From: Yang Shi <yang.shi@linux.alibaba.com>
To: lsf-pc@lists.linux-foundation.org, linux-mm@kvack.org,
linux-kernel <linux-kernel@vger.kernel.org>
Cc: mhocko@suse.com, hannes@cmpxchg.org, dan.j.williams@intel.com,
dave.hansen@linux.intel.com, fengguang.wu@intel.com,
YangShi <yang.shi@linux.alibaba.com>
Subject: [LSF/MM TOPIC] Use NVDIMM as NUMA node and NUMA API
Date: Wed, 30 Jan 2019 09:26:41 -0800 [thread overview]
Message-ID: <f0d66b0c-c9b6-a040-c485-1606041a70a2@linux.alibaba.com> (raw)
Hi folks,
I would like to attend the LSF/MM Summit 2019. I'm interested in most MM
topics, particularly the NUMA API topic proposed by Jerome since it is
related to my below proposal.
I would like to share some our usecases, needs and approaches about
using NVDIMM as a NUMA node.
We would like to provide NVDIMM to our cloud customers as some low cost
memory. Virtual machines could run with NVDIMM as backed memory. Then
we would like the below needs are met:
* The ratio of DRAM vs NVDIMM is configurable per process, or even
per VMA
* The user VMs alway get DRAM first as long as the ratio is not
reached
* Migrate cold data to NVDIMM and keep hot data in DRAM dynamically
and throughout the life time of VMs
To meet the needs we did some in-house implementation:
* Provide madvise interface to configure the ratio
* Put NVDIMM into a separate zonelist so that default allocation
can't touch it as long as it is requested explicitly
* A kernel thread scans cold pages
We tried to just use current NUMA APIs, but we realized they can't meet
our needs. For example, if we configure a VMA use 50% DRAM and 50%
NVDIMM, mbind() could set preferred node policy (DRAM node or NVDIMM
node) for this VMA, but it can't control how much DRAM or NVDIMM is used
by this specific VMA to satisfy the ratio.

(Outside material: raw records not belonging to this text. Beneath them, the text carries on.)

(** X15. The loop of [IncrementBy] on the floating-point cell cannot
    be held up by threads that do not move: in any pool, a thread that
    takes its load and then its exchanges without another thread moving
    in between returns at the first exchange that does not fail
    spuriously, having added its argument to the value the cell held;
    the other threads are as they were. *)
Theorem double_IncrementBy_unobstructed (i : nat) (value : double)
    (rest : list (Atomic.Call double)) (spurious : bool) (k : nat) p :
  Adders.about_to_increment i value rest p ->
  Atomic.pool_run Atomic.double_impl
    ((i, spurious) :: replicate k (i, true) ++ [(i, false)]) p =
  ({| Atomic.cell := GaugeCell_double.IncrementBy value (Atomic.cell p);
      Atomic.threads :=
        <[i := {| Atomic.running := None; Atomic.pending := rest |}]> (Atomic.threads p) |},
   [ {| Atomic.ev_thread := i; Atomic.ev_call := Atomic.CIncrementBy value;
        Atomic.ev_result := None |} ]).
Proof.
  intros Hi. rewrite pool_run_cons, (double_load_step i spurious p value rest Hi).
  match goal with
  | |- context [Atomic.pool_run ?im ?s ?q] =>
      rewrite (double_loop_from_load i value rest k q)
  end.
  - simpl. by rewrite list_insert_insert_eq.
  - simpl. apply list_lookup_insert_eq. unfold Adders.about_to_increment in Hi.
    by eapply lookup_lt_Some.
Qed.

End UnobstructedLoop.

(** *** Every call takes effect once *)

Section EveryCallOnce.
Context {T : Type} (impl : Atomic.Impl T).

Implicit Types (p : Atomic.Pool T (Atomic.locals impl)).
(** What one step does to the table: each row keeps its place and its id
    and moves as [lifecycle_step] allows; a submission may add one row, an
    inquiry under a new id, at the end. *)
Lemma step_bookings (cat : Ddl.catalog) (a : App.action) (w : App.world) :
  exists rows' extra,
    db_bookings (App.db (App.step cat a w)) = rows' ++ extra
    /\ Forall2 (fun r r' => bookings.id r' = bookings.id r /\ App.lifecycle_step w a r r')
               (db_bookings (App.db w)) rows'
    /\ (extra = []
        \/ exists g r, extra = [r] /\ bookings.id r = g /\ bookings.status_ r = inquiry
                       /\ Dml.has_booking_id (App.db w) g = false).
Proof.
  assert (Hkeep : forall d, db_bookings d = db_bookings (App.db w) ->
            exists rows' extra,
              db_bookings d = rows' ++ extra
              /\ Forall2 (fun r r' => bookings.id r' = bookings.id r
                                      /\ App.lifecycle_step w a r r')
                         (db_bookings (App.db w)) rows'
              /\ (extra = []
                  \/ exists g r, extra = [r] /\ bookings.id r = g
                                 /\ bookings.status_ r = inquiry
                                 /\ Dml.has_booking_id (App.db w) g = false)).
  { intros d Hd. exists (db_bookings (App.db w)), []. rewrite Hd, app_nil_r.
    split; [reflexivity|]. split; [apply Forall2_keep | left; reflexivity]. }
  assert (Hsame : forall d,
            Forall2 (fun r r' => bookings.id r' = bookings.id r
                                 /\ bookings.status_ r' = bookings.status_ r)
                    (db_bookings (App.db w)) (db_bookings d) ->
            exists rows' extra,
              db_bookings d = rows' ++ extra
              /\ Forall2 (fun r r' => bookings.id r' = bookings.id r
                                      /\ App.lifecycle_step w a r r')
                         (db_bookings (App.db w)) rows'
              /\ (extra = []
                  \/ exists g r, extra = [r] /\ bookings.id r = g
                                 /\ bookings.status_ r = inquiry
                                 /\ Dml.has_booking_id (App.db w) g = false)).
  { intros d Hd. exists (db_bookings d), []. rewrite app_nil_r.
    split; [reflexivity|]. split; [apply Forall2_same_status; exact Hd | left; reflexivity]. }
  assert (Hsession : forall i (f : App.session -> App.session),
            exists rows' extra,
              db_bookings (App.db (App.on_session i (fun s => (App.db w, f s)) w))
              = rows' ++ extra
              /\ Forall2 (fun r r' => bookings.id r' = bookings.id r
                                      /\ App.lifecycle_step w a r r')
                         (db_bookings (App.db w)) rows'
              /\ (extra = []
                  \/ exists g r, extra = [r] /\ bookings.id r = g
                                 /\ bookings.status_ r = inquiry
                                 /\ Dml.has_booking_id (App.db w) g = false)).
  { intros i f. apply Hkeep. rewrite on_session_db.
    destruct (nth_error (App.sessions w) i); reflexivity. }
  destruct a as [who data g now | NEW now | i tab | i k | i k | i k now | i k spend now
                 | i k now | i k | i k | i | i k j now]; cbn [App.step];
    try apply Hsession.
  - (* Submit *)
    cbn [App.db].
    destruct (onSubmit_rows cat (App.db w) who g now data) as [->|[Hnew ->]].
    + apply Hkeep. reflexivity.
    + exists (db_bookings (App.db w)), [submitted_row g now data].
      split; [reflexivity|]. split; [apply Forall2_keep|].
      right. exists g, (submitted_row g now data). auto.
  - (* Provision *)
    destruct (Auth.handle_new_user (App.db w) NEW now) as [db'|] eqn:E;
      [|apply Hkeep; reflexivity].
    apply Hkeep. cbn [App.db].
    apply handle_new_user_done in E as (e & r & _ & _ & ->). reflexivity.
  - (* UpdateServed *)
    rewrite on_session_db.
    destruct (nth_error (App.sessions w) i) as [s|] eqn:Es; [|apply Hkeep; reflexivity].
    unfold App.with_admin. cbn [fst].
    destruct (update_serve_db cat (App.db w) (App.user s) k (App.admin_ s))
      as [->|(u & db' & Hu & Hreq & ->)]; [apply Hkeep; reflexivity|].
    destruct u as [bookingId n now | bookingId spend now]; cbn [AdminDashboard.request] in Hreq.
    + apply updateBookingStatus_rows in Hreq as [_ Hrows].
      exists (db_bookings db'), []. rewrite app_nil_r.
      split; [reflexivity|]. split; [|left; reflexivity].
      eapply Forall2_impl; [|exact Hrows].
      intros r r' [->|[Hid ->]]; [split; [reflexivity | left; reflexivity]|].
      split; [reflexivity|]. right. exists i, k, s, n, now.
      split; [reflexivity|]. split; [exact Es|]. split; [rewrite Hid; exact Hu | reflexivity].
    + apply Hsame. eapply uploadReceipts_rows. exact Hreq.
  - (* AssignInquiry *)
    rewrite on_session_db.
    destruct (nth_error (App.sessions w) i) as [s|] eqn:Es; [|apply Hkeep; reflexivity].
    destruct (SuperAdminDashboard.loading (App.super_ s)); [apply Hkeep; reflexivity|].
    destruct (nth_error (SuperAdminDashboard.unassignedInquiries (App.super_ s)) k)
      as [q|]; [|apply Hkeep; reflexivity].
    destruct (nth_error (SuperAdminDashboard.options (App.super_ s)) j)
      as [p|]; [|apply Hkeep; reflexivity].
    unfold App.with_super, SuperAdminDashboard.after_request. cbn [fst].
    destruct (SuperAdminDashboard.assignInquiry cat (App.db w) (App.user s)
                (bookings.id q) (profiles.id p) now) as [db'|] eqn:Ea;
      cbn [fst]; [|apply Hkeep; reflexivity].
    apply Hsame. eapply assignInquiry_rows. exact Ea.
Qed.
(** * MultiAccountTrade/engine.py: the order router and the state cache

    A shallow embedding of [MainEngine] (src/MultiAccountTrade/engine.py):
    the caches filled by the event handlers, the taker-order router
    ([buy], [sell], [short], [cover]) with its close-today /
    close-yesterday split, and the cancellation of active orders.

    Modelling choices.
    - Python dicts are [gmap string _].
    - Volumes are lot counts, modelled as [Z].  Prices are Python floats:
      binary64 numbers, modelled as [float] with its rounded operations.
    - [self] is threaded explicitly: a method is a function
      [MainEngine -> A * MainEngine].
    - A gateway is an external object.  The engine only calls
      [send_order] and [cancel_order] on it; the model keeps, per gateway,
      the requests it has received and a reply function giving the order
      identifier returned by [send_order].  [Method] is the engine when
      every gateway call returns; [Raises] is the router again when
      [send_order] may raise, which nothing in the engine catches.
    - [self.log] puts an [EVENT_LOG] event on the event engine's queue;
      the queue is the field [event_queue].  The formatted messages are
      kept as their format with its arguments.
    - [Engine] carries the attributes of [MainEngine] that the router does
      not use (gateway classes, registration order, subscribe gateway), for
      [__init__] and [susbcribe]; [DataEngine] is modelled over a file
      system, [pathlib] and [pandas] taken as given ([External]). *)

From Stdlib Require Import ZArith PrimFloat String List.
From stdpp Require Import base gmap strings list fin_maps.

Open Scope string_scope.
Open Scope list_scope.
Open Scope Z_scope.

(** ** vnpy.trader.constant *)

Inductive Direction := LONG | SHORT | NET.

Inductive Offset := NONE | OPEN | CLOSE | CLOSETODAY | CLOSEYESTERDAY.

Inductive OrderType := LIMIT | MARKET | STOP | FAK | FOK | RFQ.

Inductive Status :=
  SUBMITTING | NOTTRADED | PARTTRADED | ALLTRADED | CANCELLED | REJECTED.

(** The exchanges served by CTP-like gateways, and any other member of the
    enumeration by its value. *)
Inductive Exchange :=
  CFFEX | SHFE | CZCE | DCE | INE | GFEX | OTHER_EXCHANGE (value : string).

#[global] Instance Direction_eq_dec : EqDecision Direction.
Proof. solve_decision. Defined.
#[global] Instance Offset_eq_dec : EqDecision Offset.
Proof. solve_decision. Defined.
#[global] Instance OrderType_eq_dec : EqDecision OrderType.
Proof. solve_decision. Defined.
#[global] Instance Status_eq_dec : EqDecision Status.
Proof. solve_decision. Defined.
#[global] Instance Exchange_eq_dec : EqDecision Exchange.
Proof. solve_decision. Defined.

(** [Direction.X.value] *)
Definition Direction_value (d : Direction) : string :=
  match d with
  | LONG => "多"
  | SHORT => "空"
  | NET => "净"
  end.

(** [Exchange.X.value] *)
Definition Exchange_value (e : Exchange) : string :=
  match e with
  | CFFEX => "CFFEX"
  | SHFE => "SHFE"
  | CZCE => "CZCE"
  | DCE => "DCE"
  | INE => "INE"
  | GFEX => "GFEX"
  | OTHER_EXCHANGE value => value
  end.

(** [ACTIVE_STATUSES = {SUBMITTING, NOTTRADED, PARTTRADED}] *)
Definition ACTIVE_STATUSES : list Status := [SUBMITTING; NOTTRADED; PARTTRADED].

(** ** vnpy.trader.object: the fields the engine reads *)

Module TickData.
Record t := mk {
  gateway_name : string;
  symbol : string;
  exchange : Exchange;
  bid_price_1 : float;
  ask_price_1 : float;
}.
Definition vt_symbol (tick : t) : string :=
  symbol tick +:+ "." +:+ Exchange_value (exchange tick).
End TickData.

Module ContractData.
Record t := mk {
  gateway_name : string;
  symbol : string;
  exchange : Exchange;
  pricetick : float;
}.
Definition vt_symbol (contract : t) : string :=
  symbol contract +:+ "." +:+ Exchange_value (exchange contract).
End ContractData.

Module PositionData.
Record t := mk {
  gateway_name : string;
  symbol : string;
  exchange : Exchange;
  direction : Direction;
  volume : Z;
  frozen : Z;
  yd_volume : Z;
}.
Definition vt_symbol (position : t) : string :=
  symbol position +:+ "." +:+ Exchange_value (exchange position).
(** The identifier under which [_send_taker_order] looks a position up. *)
Definition vt_positionid (position : t) : string :=
  gateway_name position +:+ "." +:+ vt_symbol position +:+ "."
    +:+ Direction_value (direction position).
End PositionData.

Module AccountData.
Record t := mk {
  gateway_name : string;
  accountid : string;
  balance : float;
}.
End AccountData.

Module CancelRequest.
Record t := mk {
  orderid : string;
  symbol : string;
  exchange : Exchange;
}.
End CancelRequest.

Module OrderRequest.
Record t := mk {
  symbol : string;
  exchange : Exchange;
  direction : Direction;
  type : OrderType;
  volume : Z;
  price : float;
  offset : Offset;
}.
Definition vt_symbol (req : t) : string :=
  symbol req +:+ "." +:+ Exchange_value (exchange req).
(** [req.volume = v] *)
Definition set_volume (v : Z) (req : t) : t :=
  mk (symbol req) (exchange req) (direction req) (type req) v (price req)
     (offset req).
(** [req.offset = o] *)
Definition set_offset (o : Offset) (req : t) : t :=
  mk (symbol req) (exchange req) (direction req) (type req) (volume req)
     (price req) o.
End OrderRequest.

Module OrderData.
Record t := mk {
  gateway_name : string;
  symbol : string;
  exchange : Exchange;
  orderid : string;
  direction : Direction;
  offset : Offset;
  volume : Z;
  traded : Z;
  status : Status;
}.
Definition vt_symbol (order : t) : string :=
  symbol order +:+ "." +:+ Exchange_value (exchange order).
Definition vt_orderid (order : t) : string :=
  gateway_name order +:+ "." +:+ orderid order.
(** [return self.status in ACTIVE_STATUSES] *)
Definition is_active (order : t) : bool :=
  bool_decide (status order ∈ ACTIVE_STATUSES).
Definition create_cancel_request (order : t) : CancelRequest.t :=
  CancelRequest.mk (orderid order) (symbol order) (exchange order).
End OrderData.
(** C1, as the code behaves: on the empty registry, [register] returns
    true and appends and persists the identity, but the session stays
    absent, because the [login] it calls reads the registry of the render,
    which does not hold the new identity yet; the [login] of the next
    render finds it and opens the session. *)
Theorem register_leaves_session_absent :
  let ali := {| name := "Ali"; email := "ali@example.com";
                password := Some "secret" |} in
  let r := call (Register "Ali" "ali@example.com" (Some "secret")) initial in
  fst r = true
  /\ users (snd r) = [ali]
  /\ ls_users (snd r) = Some [ali]
  /\ currentUser (snd r) = None
  /\ ls_currentUser (snd r) = None
  /\ call (Login "ali@example.com" (Some "secret")) (snd r)
     = (true, {| currentUser := Some (redact ali); users := [ali];
                 ls_users := Some [ali];
                 ls_currentUser := Some (redact ali) |}).
Proof. repeat split. Qed.

End AuthFacts.

(** ** Route dispatch *)

Module RouterFacts.

Import Router.

Local Open Scope string_scope.

Lemma strip_prefix_app p s : strip_prefix p (p ++ s) = Some s.
Proof.
  induction p as [|a p IH]; simpl; [reflexivity|].
  rewrite Ascii.eqb_refl. exact IH.
Qed.

Lemma strip_prefix_some p s t : strip_prefix p s = Some t -> s = p ++ t.
Proof.
  revert s. induction p as [|a p IH]; intros s; simpl.
  - intros H. inversion H. reflexivity.
  - destruct s as [|b s]; [discriminate|].
    destruct (Ascii.eqb a b) eqn:E; [|discriminate].
    apply Ascii.eqb_eq in E. subst b. intros H. f_equal. apply IH, H.
Qed.

Lemma productMatch_some r ds :
  productMatch r = Some ds ->
  ds <> "" /\ all_digits ds = true /\ r = "#/product/" ++ ds.
Proof.
  unfold productMatch.
  destruct (strip_prefix "#/product/" r) as [t|] eqn:S; [|discriminate].
  apply strip_prefix_some in S.
  destruct t as [|c t]; [discriminate|].
  destruct (all_digits (String c t)) eqn:D; [|discriminate].
  intros H. inversion H. subst ds. repeat split; [discriminate|exact D|exact S].
Qed.

Lemma productMatch_digits ds :
  ds <> "" -> all_digits ds = true ->
  productMatch ("#/product/" ++ ds) = Some ds.
Proof.
  intros Hne D. unfold productMatch. rewrite strip_prefix_app.
  destruct ds as [|c t]; [contradiction|]. rewrite D. reflexivity.
Qed.
(** * Legacy trading risk-management module: a shallow embedding

    The C++ translation unit [sample_legacy_trading.cpp] holds one class,
    [TradingRiskManager], whose methods print diagnostics on [std::cout]
    and return a [bool], and one free function, [calculateRiskScore].

    - [double] is IEEE-754 binary64: Rocq's primitive [float], whose
      operations are specified by [SpecFloat] at [prec = 53], [emax = 1024].
      Division is total (x/0 is an infinity or a NaN), comparisons with a
      NaN are false.
    - [int] fields are only compared, never computed with: they are [Z].
    - [std::string] is [string]; [==] is [String.eqb].
    - [std::map<int, T>] is a [gmap Z T]; [operator[]] inserts a
      value-initialised entry when the key is absent.
    - a method is a computation in a state-and-output monad over the two
      private maps; an early [return] is the [else]-less branch of an [if]. *)

From Stdlib Require Import ZArith String List Floats Lia Bool.
From stdpp Require Import gmap strings.

Set Warnings "-inexact-float".

Import ListNotations.
Local Open Scope string_scope.
Local Open Scope Z_scope.

(** * The program *)

(** ** Numbers *)

Abbreviation double := float.

(** Implicit conversion [int -> double] (exact for every 32-bit [int]). *)
Definition double_of_int (z : Z) : double :=
  SF2Prim (binary_normalize prec emax z 0 false).

(** [a > b] on doubles is [b < a]. *)
Definition dgt (a b : double) : bool := PrimFloat.ltb b a.
Definition dlt (a b : double) : bool := PrimFloat.ltb a b.

(** ** Business rule constants (lines 14-26) *)

Definition MAX_POSITION_SIZE : double := 10000000%float.
Definition MAX_DAILY_LOSS : double := 500000%float.
Definition MIN_ACCOUNT_BALANCE : double := 50000%float.
Definition MAX_LEVERAGE_RATIO : double := 10%float.
Definition HIGH_RISK_THRESHOLD : double := 0.75%float.
Definition MAX_TRADES_PER_DAY : Z := 100.
Definition MARGIN_CALL_THRESHOLD : double := 0.25%float.
Definition FORCED_LIQUIDATION : double := 0.10%float.
Definition MIN_TRADING_EXPERIENCE : Z := 2.
Definition MAX_SECTOR_CONCENTRATION : double := 0.30%float.
Definition VIX_HALT_THRESHOLD : double := 40%float.
Definition MAX_ORDER_SIZE : double := 1000000%float.
Definition PATTERN_DAY_TRADER_LIMIT : Z := 25000.
(** [timedelta(minutes=m)] normalises to days, seconds and microseconds and
    raises [OverflowError] when the days, [m // 1440], leave
    [-999999999 .. 999999999]. *)
Definition timedelta_of_minutes (m : Z) : outcome Z :=
  if (-999999999 <=? m / 1440) && (m / 1440 <=? 999999999)
  then Returned (timedelta_minutes m)
  else Raised OverflowError.

(** [t - d] for a [datetime] and a [timedelta]: [OverflowError] when the
    difference is no [datetime]. *)
Definition datetime_sub (t d : Z) : outcome Z :=
  if (datetime_min <=? t - d) && (t - d <=? datetime_max)
  then Returned (t - d)
  else Raised OverflowError.

(** ** filter_chat_history *)

(** [[i for i, qa in enumerate(history) if qa.stop_point]], the count
    starting at [i] *)
Definition stop_indices_from (i : Z) (history : list QuestionAnswer.t)
  : list Z :=
  map fst (filter (fun p => QuestionAnswer.stop_point (snd p))
                  (enumerate_from i history)).

Definition last_stop_idx (history : list QuestionAnswer.t) : Z :=
  last (stop_indices_from 0 history) (-1).

Definition trimmed_history (history : list QuestionAnswer.t)
  : list QuestionAnswer.t :=
  if negb (last_stop_idx history =? -1)
  then slice_from (last_stop_idx history + 1) history
  else history.

Definition filter_chat_history (history : list QuestionAnswer.t)
  : outcome (list QuestionAnswer.t * list QuestionAnswer.t) :=
  match history with
  | [] => Returned ([], [])
  | _ :: _ =>
      let trimmed := trimmed_history history in
      let pairs := filter answer_ne_empty trimmed in
      let unanswered := filter answer_eq_empty trimmed in
      match pairs with
      | [] => Returned ([], unanswered)
      | _ :: _ =>
          (last_answer_time <~ max (map QuestionAnswer.created_at pairs) ;;
           Returned
             (pairs,
              filter (fun qa =>
                        last_answer_time <? QuestionAnswer.created_at qa)
                     unanswered))%db
      end
  end.

(** ** Queries and writes of a session *)

(** [ORDER BY created_at]: a stable insertion sort, [before a b] telling that
    a row created at [a] may stand before one created at [b].  SQL leaves the
    order of rows with equal keys open; here they stay in storage order. *)
Section OrderBy.

Variable before : Z -> Z -> bool.

Fixpoint insert_by (x : QuestionAnswer.t) (l : list QuestionAnswer.t)
  : list QuestionAnswer.t :=
  match l with
  | [] => [x]
  | y :: ys =>
      if before (QuestionAnswer.created_at x) (QuestionAnswer.created_at y)
      then x :: y :: ys
      else y :: insert_by x ys
  end.

Definition order_by (l : list QuestionAnswer.t) : list QuestionAnswer.t :=
  fold_right insert_by [] l.

End OrderBy.

Definition order_by_created_at_asc : list QuestionAnswer.t -> list QuestionAnswer.t :=
  order_by Z.leb.

Definition order_by_created_at_desc : list QuestionAnswer.t -> list QuestionAnswer.t :=
  order_by (fun a b => b <=? a).

Definition max_id_is (m : Z) (u : User.t) : bool :=
  match User.max_id u with
  | Some m' => m' =? m
  | None => false
  end.

(** [session.scalar(select(User).where(User.max_id == max_id))] *)
Definition scalar_user_where_max_id (m : Z) : Db (option User.t) :=
  fun e => Returned (find (max_id_is m) (users e), e).

(** [session.scalars(select(User).where(User.id == user_id)).first()], also
    [session.query(User).get(user_id)] *)
Definition first_user_where_id (user_id : Z) : Db (option User.t) :=
  fun e => Returned (find (fun u => User.id u =? user_id) (users e), e).

(** [session.add(user); session.commit()] for a new [User]: the row gets the
    next id and the server's time. *)
Definition add_commit_user (max_id : option Z) (is_subscribed : bool)
  : Db User.t :=
  fun e =>
    let user := User.mk (user_seq e + 1) max_id is_subscribed
                        (server_now e) None in
    Returned (user,
              mkEngine (users e ++ [user]) (question_answers e)
                       (user_seq e + 1) (question_answer_seq e)
                       (server_now e)).

(** [user.is_subscribed = v; session.commit()]: an UPDATE of the row with the
    user's primary key; [onupdate=func.now()] stamps [updated_at]. *)
Definition set_is_subscribed (v : bool) (now : Z) (target : Z) (u : User.t)
  : User.t :=
  if User.id u =? target
  then User.mk (User.id u) (User.max_id u) v (User.created_at u) (Some now)
  else u.

Definition commit_is_subscribed (user : User.t) (v : bool) : Db User.t :=
  fun e =>
    let user' := set_is_subscribed v (server_now e) (User.id user) user in
    Returned (user',
              mkEngine (map (set_is_subscribed v (server_now e)
                                               (User.id user))
                            (users e))
                       (question_answers e) (user_seq e)
                       (question_answer_seq e) (server_now e)).

(** [user.question_answers], the relationship ordered by
    [desc(QuestionAnswer.created_at)] *)
Definition relationship_question_answers (user : User.t)
  : Db (list QuestionAnswer.t) :=
  fun e =>
    Returned (order_by_created_at_desc
                (filter (fun qa => QuestionAnswer.user_id qa =? User.id user)
                        (question_answers e)),
              e).

(** [session.add(qa); session.flush(); session.refresh(qa); session.commit()]
    for a new [QuestionAnswer].  The INSERT of the flush is refused with
    [IntegrityError] when [user_id] references no user
    ([ForeignKey("user.id")]); nothing is stored then.  Otherwise the row
    gets the next id and the server's time, and [stop_point] takes its
    default. *)
Definition add_flush_refresh_commit
  (question : string) (answer : option string)
  (confluence_url : option string) (user_id : Z) : Db QuestionAnswer.t :=
  fun e =>
    if existsb (fun u => User.id u =? user_id) (users e)
    then
      let qa := QuestionAnswer.mk (Some (question_answer_seq e + 1)) question
                                  answer confluence_url None user_id
                                  (server_now e) None false in
      Returned (qa,
                mkEngine (users e) (question_answers e ++ [qa]) (user_seq e)
                         (question_answer_seq e + 1) (server_now e))
    else Raised IntegrityError.

(** [session.query(QuestionAnswer).filter(user_id == .., created_at >= ..)
      .order_by(created_at.asc()).all()] *)
Definition query_recent_qa (user : User.t) (cutoff_time : Z)
  : Db (list QuestionAnswer.t) :=
  fun e =>
    Returned (order_by_created_at_asc
                (filter (fun qa =>
                           (QuestionAnswer.user_id qa =? User.id user)
                           && (cutoff_time <=? QuestionAnswer.created_at qa))
                        (question_answers e)),
              e).

(** ** The functions of the module

    [now] stands for [datetime.now()], the clock of the calling process. *)

Section Functions.

Variable now : Z.

Local Open Scope db_scope.

Definition add_user (engine : Engine) (max_id : option Z)
  : outcome ((bool * Z) * Engine) :=
  (user_var <- match max_id with
               | Some m => (u <- scalar_user_where_max_id m ;;
                            ret (Some u))
               | None => ret None
               end ;;
   user <- lift (read_local "user" user_var) ;;
   match user with
   | None =>
       user <- add_commit_user max_id true ;;
       ret (true, User.id user)
   | Some user => ret (false, User.id user)
   end) engine.

Definition subscribe_user (engine : Engine) (user_id : Z)
  : outcome (bool * Engine) :=
  (user <- first_user_where_id user_id ;;
   match user with
   | None => ret false
   | Some user =>
       user <- commit_is_subscribed user (negb (User.is_subscribed user)) ;;
       ret (User.is_subscribed user)
   end) engine.

Definition check_spam (engine : Engine) (user_id : Z)
  : outcome (bool * Engine) :=
  (user <- first_user_where_id user_id ;;
   match user with
   | None => ret false
   | Some user =>
       qas <- relationship_question_answers user ;;
       if len qas >? 5
       then
         let minute_ago := now - timedelta_minutes 1 in
         fifth_message <- lift (getitem qas 4) ;;
         ret (minute_ago <? QuestionAnswer.created_at fifth_message)
       else ret false
   end) engine.

Definition add_question_answer
  (engine : Engine) (question answer : string)
  (confluence_url : option string) (user_id : Z)
  : outcome (Z * Engine) :=
  (question_answer <-
     add_flush_refresh_commit question (Some answer) confluence_url
                              user_id ;;
   match QuestionAnswer.id question_answer with
   | None => ret 0
   | Some i => ret i
   end) engine.

Definition get_history_of_chat
  (engine : Engine) (user_id : Z) (time : Z) (limit_pairs : Z)
  : outcome (list QuestionAnswer.t * Engine) :=
  (user <- first_user_where_id user_id ;;
   match user with
   | None => ret []
   | Some user =>
       delta <- lift (timedelta_of_minutes time) ;;
       cutoff_time <- lift (datetime_sub now delta) ;;
       recent_qa <- query_recent_qa user cutoff_time ;;
       let full_pairs := filter answer_ne_empty recent_qa in
       let full_pairs :=
         if len full_pairs >? limit_pairs
         then slice_from (- limit_pairs) full_pairs
         else full_pairs in
       let unanswered := filter answer_eq_empty recent_qa in
       ret (full_pairs ++ unanswered)
   end) engine.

So, IMHO we definitely need more fine-grained APIs to control the NUMA
behavior.
I'd like also to discuss about this topic with:
Dave Hansen
Dan Williams
Fengguang Wu
Other than the above topic, I'd also like to meet other MM developers to
discuss about some our usecases about memory cgroup (hallway
conversation may be good enough). I had submitted some RFC patches to
the mailing list and they did incur some discussion, but we have not
reached solid conclusion yet.
https://lore.kernel.org/lkml/1547061285-100329-1-git-send-email-yang.shi@linux.alibaba.com/
Thanks,
Yang
reply other threads:[~2019-01-30 17:26 UTC|newest]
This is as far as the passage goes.